LITTLE ROCK, Ark. — An emergency air evacuation company abandoned attempts to independently enforce the Patient Protection and Affordable Care Act (ACA), is not a plan beneficiary or participant and is precluded from trying to enforce the ACA through ERISA, a federal judge in Arkansas held May 29 (Air Evac EMS Inc. v. Usable Mutual Insurance Co., et al., No. 16-266, E.D. Ark., 2018 U.S. Dist. LEXIS 88919).
YAKIMA, Wash. — In the clear absence of an explicit private right of action, a class of insureds has not shown the Patient Protection and Affordable Care Act (ACA) includes an implied private right of action, three related entities told a federal judge in Washington in a trio of briefs in support of their motions to dismiss May 29 (Cynthia Harvey, et al. v. Centene Corp., et al., No. 18-12, E.D. Wash.).
LOS ANGELES — Finding that private contracts are preempted under Medicare’s statutory and regulatory scheme would thwart Congress’ attempt at introducing market efficiencies in the program, a hospital group told a California judge May 25 (Prime Healthcare Services Inc. v. Humana Insurance Co., et al., No. 16-1097, C.D. Calif.).

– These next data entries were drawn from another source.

(** What one iteration checks of its action. *)
(** What an intent admits: the removal of an obsoleted package except under a removal, an
    explained new dependency of an upgrade or synchronisation, or one of its own operations. *)
Definition kind_fits (intent : Action.t) (a : ResolvedAction.t) : Prop :=
  let op := ResolvedAction.operation a in
  (op = ResolvedOperation.Remove /\ ResolvedAction.provenance a <> None /\ intent <> Action.Remove) \/
  (op = ResolvedOperation.Install /\ (intent = Action.Upgrade \/ intent = Action.DistroSync) /\
   ResolvedAction.requested a = false /\ ResolvedAction.requested_spec a = None /\
   ResolvedAction.dependency_edges a <> []) \/
  match intent with
  | Action.Install => op = ResolvedOperation.Install \/ op = ResolvedOperation.Upgrade
  | Action.Remove | Action.Autoremove =>
      op = ResolvedOperation.Remove /\ ResolvedAction.provenance a = None
  | Action.Upgrade => op = ResolvedOperation.Upgrade
  | Action.Downgrade => op = ResolvedOperation.Downgrade
  | Action.Reinstall => op = ResolvedOperation.Reinstall
  | Action.DistroSync => op <> ResolvedOperation.Install /\ op <> ResolvedOperation.Remove
  end.

Lemma validate_kind_ok intent a u : validate_kind intent a = Ok u <-> kind_fits intent a.
Proof.
  unfold validate_kind, kind_fits, is_operation, asked_operation, synchronises, is_some.
  destruct u. destruct intent, (ResolvedAction.operation a), (ResolvedAction.provenance a),
    (ResolvedAction.requested a), (ResolvedAction.requested_spec a),
    (ResolvedAction.dependency_edges a); simpl; split; naive_solver.
Qed.

Definition action_ok (intent : Action.t) (names : list string) (actions : list ResolvedAction.t)
    (a : ResolvedAction.t) : Prop :=
  ResolvedAction.name a <> "" /\ ResolvedAction.unresolved_dependencies a = [] /\
  (forall d, d ∈ ResolvedAction.dependency_edges a ->
     DependencyEdge.parent d <> ResolvedAction.name a /\ DependencyEdge.parent d ∈ names) /\
  (forall id, ResolvedAction.provenance a = Some (SolverProvenance.ObsoletedBy id) ->
     ResolvedAction.operation a = ResolvedOperation.Remove /\
     exists p, p ∈ actions /\ action_identity p = Some id) /\
  kind_fits intent a.

Lemma validate_edges_ok names a u :
  validate_edges names a = Ok u ->
  forall d, d ∈ ResolvedAction.dependency_edges a ->
    DependencyEdge.parent d <> ResolvedAction.name a /\ DependencyEdge.parent d ∈ names.
Proof.
  intros E%for_each_ok d Hd. rewrite Forall_forall in E. specialize (E d Hd). simpl in E.
  result_inv. bool_inv. by apply bset_contains_spec in E.
Qed.

Lemma validate_provenance_ok actions a u :
  validate_provenance actions a = Ok u ->
  forall id, ResolvedAction.provenance a = Some (SolverProvenance.ObsoletedBy id) ->
    ResolvedAction.operation a = ResolvedOperation.Remove /\
    exists p, p ∈ actions /\ action_identity p = Some id.
Proof.
  unfold validate_provenance, is_operation. intros E id Hid. rewrite Hid in E.
  result_inv. bool_inv. split; [done |].
  apply existsb_true in H0 as (p & Hp & E%bool_decide_eq_true). eauto.
Qed.

Lemma cover_requested_ok intent requested a covered covered' :
  cover_requested intent requested a covered = Ok covered' ->
  (forall s, covered_count covered' s =
     covered_count covered s + N.of_nat (count s (option_list (assigned_spec a)))) /\
  (forall s, assigned_spec a = Some s -> s ∈ requested).
Proof.
  unfold cover_requested, assigned_spec.
  destruct (ResolvedAction.requested a); [destruct (ResolvedAction.requested_spec a) as [spec|] |].
  - intros E. apply bind_ok in E as ([] & Hp%reject_if_ok%negb_false_iff%bset_contains_spec & [= <-]).
    split.
    + intros s. rewrite cover_count. simpl. rewrite count_cons. unfold count. simpl.
      repeat case_decide; try done; lia.
    + by intros s [= <-].
  - simpl. destruct (_ && _); [| done]. intros [= <-]. split; [| done]. intros s. unfold count. simpl. lia.
  - intros [= <-]. split; [| done]. intros s. unfold count. simpl. lia.
Qed.

Lemma validate_resolved_fold intent requested names actions l st st' :
  fold_result (validate_resolved intent requested names actions) st l = Ok st' ->
  (forall s, covered_count st'.2 s =
     covered_count st.2 s + N.of_nat (count s (omap assigned_spec l))) /\
  Forall (action_ok intent names actions) l /\
  (forall s, s ∈ omap assigned_spec l -> s ∈ requested).
Proof.
  revert st. induction l as [|a l IH]; intros [ids covered]; cbn [fold_result].
  - intros [= <-]. split_and!; [| constructor | by intros ? ?%not_elem_of_nil].
    intros s. unfold count. simpl. lia.
  - intros E. apply bind_ok in E as (st1 & E1 & E). apply IH in E as (Hc & Hl & Hs).
    unfold validate_resolved in E1.
    apply bind_ok in E1 as ([] & H1%reject_if_ok & E1).
    apply bind_ok in E1 as ([] & H2%reject_if_ok & E1).
    apply bind_ok in E1 as ([] & H3%reject_if_ok & E1).
    apply bind_ok in E1 as ([] & H4%reject_if_ok & E1).
    apply bind_ok in E1 as (covered1 & H5%cover_requested_ok & E1).
    apply bind_ok in E1 as (u6 & H6 & E1). pose proof (validate_edges_ok _ _ _ H6) as H6'.
    apply bind_ok in E1 as (u7 & H7 & E1). pose proof (validate_provenance_ok _ _ _ H7) as H7'.
    apply bind_ok in E1 as ([] & H8%validate_kind_ok & E1). injection E1 as <-. cbn [fst snd] in *.
    destruct H5 as [Hc1 Hs1]. bool_inv. apply str_is_empty_false in H. apply dec_stable in H0.
    assert (Hom : omap assigned_spec (a :: l) = option_list (assigned_spec a) ++ omap assigned_spec l)
      by (simpl; by destruct (assigned_spec a)).
    rewrite Hom. split_and!.
    + intros s. rewrite Hc, Hc1, count_app. lia.
    + constructor; [| done]. unfold action_ok. split_and!; auto.
    + intros s [Hsa|?]%elem_of_app; [| by apply Hs].
      apply Hs1. destruct (assigned_spec a); simpl in Hsa; [| by apply not_elem_of_nil in Hsa].
      by apply list_elem_of_singleton in Hsa as ->.
Qed.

CHICAGO — Allegations that a health insurer continued verifying insurance coverage and eligibility for a provider’s procedures despite flagging the account with the intent to deny coverage alleges no injury to patients or consumers, a federal judge in Illinois held May 24 in dismissing a consumer fraud claim (Connecticut General Life Insurance Co., et al. v. Southwest Surgery Center LLC, et al., No. 14-8777, N.D. Ill., 2018 U.S. Dist. LEXIS 87551).
NEWARK, N.J. — Recent Third Circuit U.S. Court of Appeals precedent makes it evident that a clear anti-assignment provision bars a spinal surgery center’s suit against a patient’s insurer, a New Jersey federal judge held May 24 (University Spine Center, et al. v. Anthem Blue Cross Blue Shield, No. 18-01103, D. N.J., 2018 U.S. Dist. LEXIS 86994).
FORT LAUDERDALE, Fla. — Blue Card Program participation ensuring a Maryland company’s insureds could receive care nationwide does not subject the company to personal jurisdiction in Florida simply because people sought care there, a state appeals court held May 23 (CareFirst of Maryland Inc. v. Recovery Village at Umatilla LLC, et al., No. 4D17-2247, Fla. App., 4th Dist., 2018 Fla. App. LEXIS 7271).
LOS ANGELES — An insurer and in-network provider of medical care participated in an ongoing discussion regarding a patient’s nearly monthlong care, creating an implied contract and supporting a quantum meruit claim, a provider tells a California federal judge in opposing dismissal on May 17 (Long Beach Memorial Medical Center v. Blue Cross and Blue Shield of South Carolina Inc., et al., No. 17-8181, C.D. Calif.).
LOS ANGELES — A contract’s expiration did not create an implied agreement under which an insurer would pay a hospital its fully billed amount, the insurer tells a California judge in a May 16 memo seeking dismissal of the claims (El Camino Hospital v. Blue Cross of California, et al., No. 18-2103, N.D. Calif.).
PHILADELPHIA — A medical provider seeks recovery for an insured’s purchase of a CPAP machine, but the device isn’t covered under his plan, an insurer argues in a May 16 motion seeking dismissal of Employee Retirement Income Security Act claims (Florida Apnea Diagnostics, et al. v. Aetna Inc., et al., No. 18-1160, E.D. Pa.).